Get dimensions of mask from .nii file

Hello,
I have to extract mask dimension from .nii files. There are two files, one is with medical image, second with mask created in 3D-slicer.

t1_fn = 'first_file.nii'
t2_fn = 'second_file_with_mask.nii'
sitk_t1 = sitk.ReadImage(t1_fn)
sitk_t2 = sitk.ReadImage(t2_fn)

t1 = sitk.GetArrayFromImage(sitk_t1)
t2 = sitk.GetArrayFromImage(sitk_t2)

print(t1.shape) #output: (208, 112, 112, 3)
print(t2.shape) #output: (208, 112, 112)

Loop through the files:

i_start = 20
i_end= 26
x=26
for i in range(i_start,i_end):
    plt.subplot(i_start,i_end ,i + 1)
    plt.imshow(t1[i], cmap='gray')
    plt.gcf().set_size_inches(50, 50)
plt.show()

for i in range(i_start,i_end):
    plt.subplot(i_start,i_end ,i + 1)
    plt.imshow(t2[i], cmap='gray')
    plt.gcf().set_size_inches(50, 50)

plt.show()

I would like to extract only the layer with a mask and get that polygon dimensions.
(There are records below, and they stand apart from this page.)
Lemma getParentDomain_by_labels_witness :
  (length (labels (str "example")) <= 2
   /\ getParentDomain (str "example") = str "example")
  /\ (length (labels (str "a.docs.example.co.uk")) > 3
      /\ In (lastLabels 2 (str "a.docs.example.co.uk")) COMPOUND_TLDS
      /\ getParentDomain (str "a.docs.example.co.uk")
         = lastLabels 3 (str "a.docs.example.co.uk"))
  /\ (length (labels (str "example.co.uk")) > 2
      /\ ~ (length (labels (str "example.co.uk")) > 3
            /\ In (lastLabels 2 (str "example.co.uk")) COMPOUND_TLDS)
      /\ getParentDomain (str "example.co.uk")
         = lastLabels 2 (str "example.co.uk")).
Proof.
  pose proof (proj1 getParentDomain_by_labels) as H.
  split; [|split].
  - assert (length (labels (str "example")) <= 2) as L by (vm_compute; lia).
    split; [exact L|]. exact (proj1 (H (str "example")) L).
  - assert (length (labels (str "a.docs.example.co.uk")) > 3) as L
        by (vm_compute; lia).
    assert (In (lastLabels 2 (str "a.docs.example.co.uk")) COMPOUND_TLDS) as I
        by (apply COMPOUND_TLDS_has_In; reflexivity).
    split; [exact L|]. split; [exact I|].
    exact (proj1 (proj2 (H (str "a.docs.example.co.uk"))) L I).
  - assert (length (labels (str "example.co.uk")) > 2) as L
        by (vm_compute; lia).
    assert (~ (length (labels (str "example.co.uk")) > 3
               /\ In (lastLabels 2 (str "example.co.uk")) COMPOUND_TLDS)) as N
        by (intros [N _]; vm_compute in N; lia).
    split; [exact L|]. split; [exact N|].
    exact (proj2 (proj2 (H (str "example.co.uk"))) L N).
Defined.

End ParentDomain.

(** ** Cost estimator *)

Module CostFacts.

Local Open Scope Q_scope.

Example estimateCost_sonar_1 : estimateCost (str "sonar") 1 = Num 0.0007.
Proof. reflexivity. Qed.



(** A model that is neither priced nor a name inherited from the prototype
    of the table gets the pricing of [sonar]. *)
Lemma estimateCost_fallback (model : jsstring) (queryCount : Q) :
  ownProperty MODEL_PRICING model = None ->
  ~ In model OBJECT_PROTOTYPE ->
  estimateCost model queryCount = estimateCost (str "sonar") queryCount.
Proof.
  intros Hown Hproto. unfold estimateCost at 1, getProperty. rewrite Hown.
  destruct (existsb (streq model) OBJECT_PROTOTYPE) eqn:E.
  - apply existsb_streq_In in E. contradiction.
  - reflexivity.
Qed.

(** C8, at the model name [constructor].  The name is not in the pricing
    table, yet the estimate for ten queries is [NaN] and not the estimate
    made with the pricing of [sonar], 0.007: the lookup finds the member of
    that name which the table inherits, the fallback is not taken, and the
    prices read from it are undefined. *)
Theorem estimateCost_inherited_name :
  ownProperty MODEL_PRICING (str "constructor") = None
  /\ estimateCost (str "constructor") 10 = NaN
  /\ estimateCost (str "sonar") 10 = Num 0.007.
Proof. repeat split; reflexivity. Qed.

End CostFacts.

(** ** Category resolver *)

Module ResolverFacts.

Lemma ownedMatch_covers (d o : jsstring) :
  ownedMatch d o = true <-> covers (ownedClean o) d.
Proof.
  unfold ownedMatch, covers.
  rewrite orb_true_iff, streq_eq, endsWith_suffix. reflexivity.
Qed.

Lemma ownedLoop_ownedBy (d : jsstring) (L : list jsstring) :
  ownedLoop d L = true <-> ownedBy L d.
Proof.
  unfold ownedBy. induction L as [|o L IH]; simpl.
  - split; [discriminate|]. intros [o [[] _]].
  - destruct (ownedMatch d o) eqn:E.
    + split; [|reflexivity]. intros _. exists o. split; [now left|].
      now apply ownedMatch_covers.
    + rewrite IH. split.
      * intros [o' [Hin Hc]]. exists o'. split; [now right|assumption].
      * intros [o' [[->|Hin] Hc]].
        -- apply ownedMatch_covers in Hc. congruence.
        -- exists o'. now split.
Qed.

(** The tag read for a domain is a row of the table with that domain. *)
Lemma selectTag_In (tags : list DomainTag) (d : jsstring) (t : DomainTag) :
  selectTag tags d = Some t -> In t tags /\ tag_domain t = d.
Proof.
  unfold selectTag, selectFirst. intros H. apply find_some in H as [Hin E].
  apply streq_eq in E. now split.
Qed.

Lemma selectTag_None (tags : list DomainTag) (d : jsstring) :
  selectTag tags d = None <-> forall t, In t tags -> tag_domain t <> d.
Proof.
  unfold selectTag, selectFirst. split.
  - intros H t Hin. apply streq_neq. exact (find_none _ _ H t Hin).
  - intros H. destruct (find _ tags) as [t|] eqn:E; [|reflexivity].
    apply find_some in E as [Hin E]. apply streq_eq in E.
    now apply H in Hin.
Qed.

(** C2.  The four steps of the resolver, first match first.  An entry of
    the owned-domain list is cleaned (trimmed, lower-cased, leading [www.]
    removed) before it is compared.
    - A domain covered by an owned entry is [owned], whatever the tag
      table holds.
    - Otherwise a domain with a tag of its own has the category of that
      tag.
    - Otherwise a domain whose parent domain differs from it and has a tag
      has the category of that tag.
    - Otherwise the category is [unknown]. *)
Theorem categorizeDomain_precedence
    (tags : list DomainTag) (d : jsstring) (L : list jsstring) :
  (ownedBy L d -> categorizeDomain tags d L = OWNED)
  /\ (forall t,
        ~ ownedBy L d -> selectTag tags d = Some t ->
        categorizeDomain tags d L = tag_category t)
  /\ (forall t,
        ~ ownedBy L d -> selectTag tags d = None ->
        getParentDomain d <> d ->
        selectTag tags (getParentDomain d) = Some t ->
        categorizeDomain tags d L = tag_category t)
  /\ (~ ownedBy L d -> selectTag tags d = None ->
      getParentDomain d = d \/ selectTag tags (getParentDomain d) = None ->
      categorizeDomain tags d L = UNKNOWN).
Proof.
  unfold categorizeDomain.
  destruct (ownedLoop d L) eqn:EO.
  - apply ownedLoop_ownedBy in EO.
    repeat split; try reflexivity; intros; contradiction.
  - assert (~ ownedBy L d) as HN
        by (rewrite <- ownedLoop_ownedBy; congruence).
    split; [intros; contradiction|].
    split; [intros t _ ->; reflexivity|].
    split.
    + intros t _ -> Hp ->.
      apply streq_neq in Hp. now rewrite Hp.
    + intros _ -> [Hp| ->].
      * rewrite Hp, streq_refl. reflexivity.
      * now destruct (negb _).
Qed.

Lemma categorizeDomain_precedence_witness :
  categorizeDomain sampleTags (str "sub.owned.com") [str " WWW.Owned.com "]
  = OWNED
  /\ categorizeDomain sampleTags (str "coindesk.com") [str "owned.com"]
     = str "news"
  /\ categorizeDomain sampleTags (str "markets.coindesk.com") [str "owned.com"]
     = str "news"
  /\ categorizeDomain sampleTags (str "notowned.com") [str "owned.com"]
     = UNKNOWN.
Proof.
  assert (forall d, covers (str "owned.com") d ->
                    endsWith d (str "owned.com") = true) as Hcov.
  { intros d [->|[p ->]]; [reflexivity|].
    apply endsWith_suffix. exists (p ++ [dot]).
    rewrite <- app_assoc. reflexivity. }
  assert (forall d, endsWith d (str "owned.com") = false
                    \/ (streq d (str "owned.com") = false
                        /\ endsWith d (str ".owned.com") = false) ->
                    ~ ownedBy [str "owned.com"] d) as Hnot.
  { intros d Hd [o [[<-|[]] Hc]].
    destruct Hd as [Hd|[Hd1 Hd2]].
    - apply Hcov in Hc. congruence.
    - apply ownedMatch_covers in Hc. unfold ownedMatch in Hc.
      change (ownedClean (str "owned.com")) with (str "owned.com") in Hc.
      change (dot :: str "owned.com") with (str ".owned.com") in Hc.
      rewrite Hd1, Hd2 in Hc. discriminate. }
  split; [|split; [|split]].
  - apply (proj1 (categorizeDomain_precedence sampleTags (str "sub.owned.com")
                    [str " WWW.Owned.com "])).
    exists (str " WWW.Owned.com "). split; [now left|].
    right. exists (str "sub"). reflexivity.
  - apply (proj1 (proj2 (categorizeDomain_precedence sampleTags
                           (str "coindesk.com") [str "owned.com"]))
             (mkTag 1 (str "coindesk.com") (str "news") (str "system"))).
    + apply Hnot. left. reflexivity.
    + reflexivity.
  - apply (proj1 (proj2 (proj2 (categorizeDomain_precedence sampleTags
                           (str "markets.coindesk.com") [str "owned.com"])))
             (mkTag 1 (str "coindesk.com") (str "news") (str "system"))).
    + apply Hnot. left. reflexivity.
    + reflexivity.
    + vm_compute. discriminate.
    + reflexivity.
  - apply (proj2 (proj2 (proj2 (categorizeDomain_precedence sampleTags
                           (str "notowned.com") [str "owned.com"])))).
    + apply Hnot. right. split; reflexivity.
    + reflexivity.
    + left. reflexivity.
Defined.

End ResolverFacts.

(** ** Tag store: upsert and delete *)

Module TagFacts.

Lemma fold_max_ge (ids : list nat) (n : nat) :
  In n ids -> n <= fold_right Nat.max 0 ids.
Proof.
  induction ids as [|m ids IH]; simpl; [intros []|].
  intros [->|H]; [lia|]. apply IH in H. lia.
Qed.

Lemma nextId_fresh (ids : list nat) : ~ In (nextId ids) ids.
Proof.
  intros H. apply fold_max_ge in H. unfold nextId in H. lia.
Qed.

(** Reading a row by a unique key gives that row. *)
Lemma selectFirst_key {A} (key : A -> nat) (table : list A) (x : A) :
  NoDup (map key table) -> In x table ->
  selectFirst (fun y => key y =? key x) table = Some x.
Proof.
  unfold selectFirst. induction table as [|y table IH]; simpl; [intros _ []|].
  intros Hnd Hin. inversion Hnd as [|? ? Hy Hnd']; subst.
  destruct Hin as [->|Hin].
  - now rewrite Nat.eqb_refl.
  - destruct (key y =? key x) eqn:E.
    + apply Nat.eqb_eq in E. exfalso. apply Hy. rewrite E. now apply in_map.
    + now apply IH.
Qed.

Lemma selectFirst_id_None (tags : list DomainTag) (id : nat) :
  (forall t, In t tags -> tag_id t <> id) ->
  selectFirst (fun t => tag_id t =? id) tags = None.
Proof.
  intros H. unfold selectFirst.
  destruct (find _ tags) as [t|] eqn:E; [|reflexivity].
  apply find_some in E as [Hin E]. apply Nat.eqb_eq in E.
  now apply H in Hin.
Qed.

Lemma USER_not_SYSTEM : streq USER SYSTEM = false.
Proof. reflexivity. Qed.

(** C6.  Deleting a tag fails closed.  On a well-formed tag table:
    - when no tag has the id, the answer is 404 and the store is unchanged;
    - when the tag of that id has provenance [system], the answer is 403
      and the store is unchanged;
    - a row that is gone after the call had that id and provenance [user];
    - and a tag of that id with provenance [user] is indeed removed. *)
Theorem deleteDomainTag_fails_closed (st : Store) (id : nat) :
  idsUnique (domain_tags st) ->
  provenanceKnown (domain_tags st) ->
  ((forall t, In t (domain_tags st) -> tag_id t <> id) ->
   deleteDomainTag st id = (Error 404 (str "Tag not found"), st))
  /\ (forall t, In t (domain_tags st) -> tag_id t = id ->
                tag_source t = SYSTEM ->
      deleteDomainTag st id = (Error 403 (str "Cannot delete system tags"), st))
  /\ (forall t, In t (domain_tags st) ->
                ~ In t (domain_tags (snd (deleteDomainTag st id))) ->
      tag_id t = id /\ tag_source t = USER)
  /\ (forall t, In t (domain_tags st) -> tag_id t = id ->
                tag_source t = USER ->
      fst (deleteDomainTag st id) = Json tt
      /\ ~ In t (domain_tags (snd (deleteDomainTag st id)))).
Proof.
  intros Hids Hsrc. unfold deleteDomainTag.
  split; [|split; [|split]].
  - intros H. now rewrite selectFirst_id_None.
  - intros t Hin <- Hsys.
    rewrite (selectFirst_key tag_id _ _ Hids Hin), Hsys.
    now rewrite streq_refl.
  - intros t Hin Hgone.
    destruct (selectFirst _ _) as [tag|] eqn:E; [|simpl in *; contradiction].
    destruct (streq (tag_source tag) SYSTEM) eqn:S;
      [simpl in *; contradiction|].
    simpl in Hgone.
    assert (tag_id t = id) as Hid.
    { destruct (Nat.eq_dec (tag_id t) id) as [e|n]; [exact e|].
      exfalso. apply Hgone. apply filter_In. split; [assumption|].
      apply negb_true_iff. now apply Nat.eqb_neq. }
    split; [exact Hid|]. subst id.
    rewrite (selectFirst_key tag_id _ _ Hids Hin) in E.
    injection E as <-. destruct (Hsrc t Hin) as [Hs|Hs]; [|exact Hs].
    rewrite Hs in S. discriminate.
  - intros t Hin <- Husr.
    rewrite (selectFirst_key tag_id _ _ Hids Hin), Husr, USER_not_SYSTEM.
    split; [reflexivity|]. simpl. intros Hin'.
    apply filter_In in Hin' as [_ Hin']. now rewrite Nat.eqb_refl in Hin'.
Qed.

Lemma find_app_none {A} (p : A -> bool) (l l' : list A) :
  existsb p l = false -> find p (l ++ l') = find p l'.
Proof.
  induction l as [|x l IH]; simpl; [reflexivity|].
  intros H. apply orb_false_iff in H as [-> H]. now apply IH.
Qed.

(** After an upsert the tag read for the domain carries the submitted
    category and provenance [user]. *)
Lemma selectTag_upsertTag (d c : jsstring) (tags : list DomainTag) :
  exists t,
    selectTag (upsertTag d c tags) d = Some t
    /\ tag_domain t = d /\ tag_category t = c /\ tag_source t = USER.
Proof.
  unfold upsertTag, selectTag, selectFirst.
  destruct (existsb _ tags) eqn:E.
  - induction tags as [|t0 tags IH]; simpl in *; [discriminate|].
    destruct (streq (tag_domain t0) d) eqn:F; simpl.
    + rewrite F. apply streq_eq in F. eexists. split; [reflexivity|].
      simpl. auto.
    + rewrite F. apply IH. exact E.
  - rewrite find_app_none by exact E. simpl. rewrite streq_refl.
    eexists. split; [reflexivity|]. simpl. auto.
Qed.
Thank you for your help.

Hello @mik.ro,

Not sure what you mean by “get dimensions of mask”, possibly the mask’s bounding box?

If that is correct, then the class you are looking for is LabelShapeStatisticsImageFilter.
The code below illustrates how to use the filter and process the whole “video” (I’m assuming we are working with an US video which can have more than one mask at each time point - multiple objects of interest which were segmented):

import SimpleITK as sitk

file_name = "second_file_with_mask.nii"

segmentation = sitk.ReadImage(file_name)

label_shape_filter = sitk.LabelShapeStatisticsImageFilter()
label_shape_filter.SetBackgroundValue(0)

segmentation_information = []
for i in range(segmentation.GetDepth()): # go over all timepoints
    label_shape_filter.Execute(segmentation[:,:,i])
    if label_shape_filter.GetNumberOfLabels()>0:
        seg_info = {"timepoint":i}
        seg_info["stats"] = []
        for label in label_shape_filter.GetLabels(): # for each label in this timepoint
           label_stats = {"label":label}
           label_stats["bounding_box"] = label_shape_filter.GetBoundingBox(label)
           label_stats["number_of_pixels"] = label_shape_filter.GetNumberOfPixels(label)
           # add any additional shape information we are interested in (centroid, oriented bounding box, length of perimeter...) which is supported by the filter.
           seg_info["stats"].append(label_stats)
        segmentation_information.append(seg_info)

print(segmentation_information)

Thank you @zivy for your help, your code brings me near the solution. I assume that the mask can be treated as a polygon. I would like to get the corners of the polygon as x,y values.

Hello @mik.ro,

This is not as simple as you would think.

The closest thing you can do in SimpleITK is use the BinaryContourImageFilter and then get the coordinates of the contour, but these are not ordered, so you would be getting the border pixel locations but in random order.

In VTK this can be done using the vtkContourFilter. In OpenCV this can be done using the findContours function.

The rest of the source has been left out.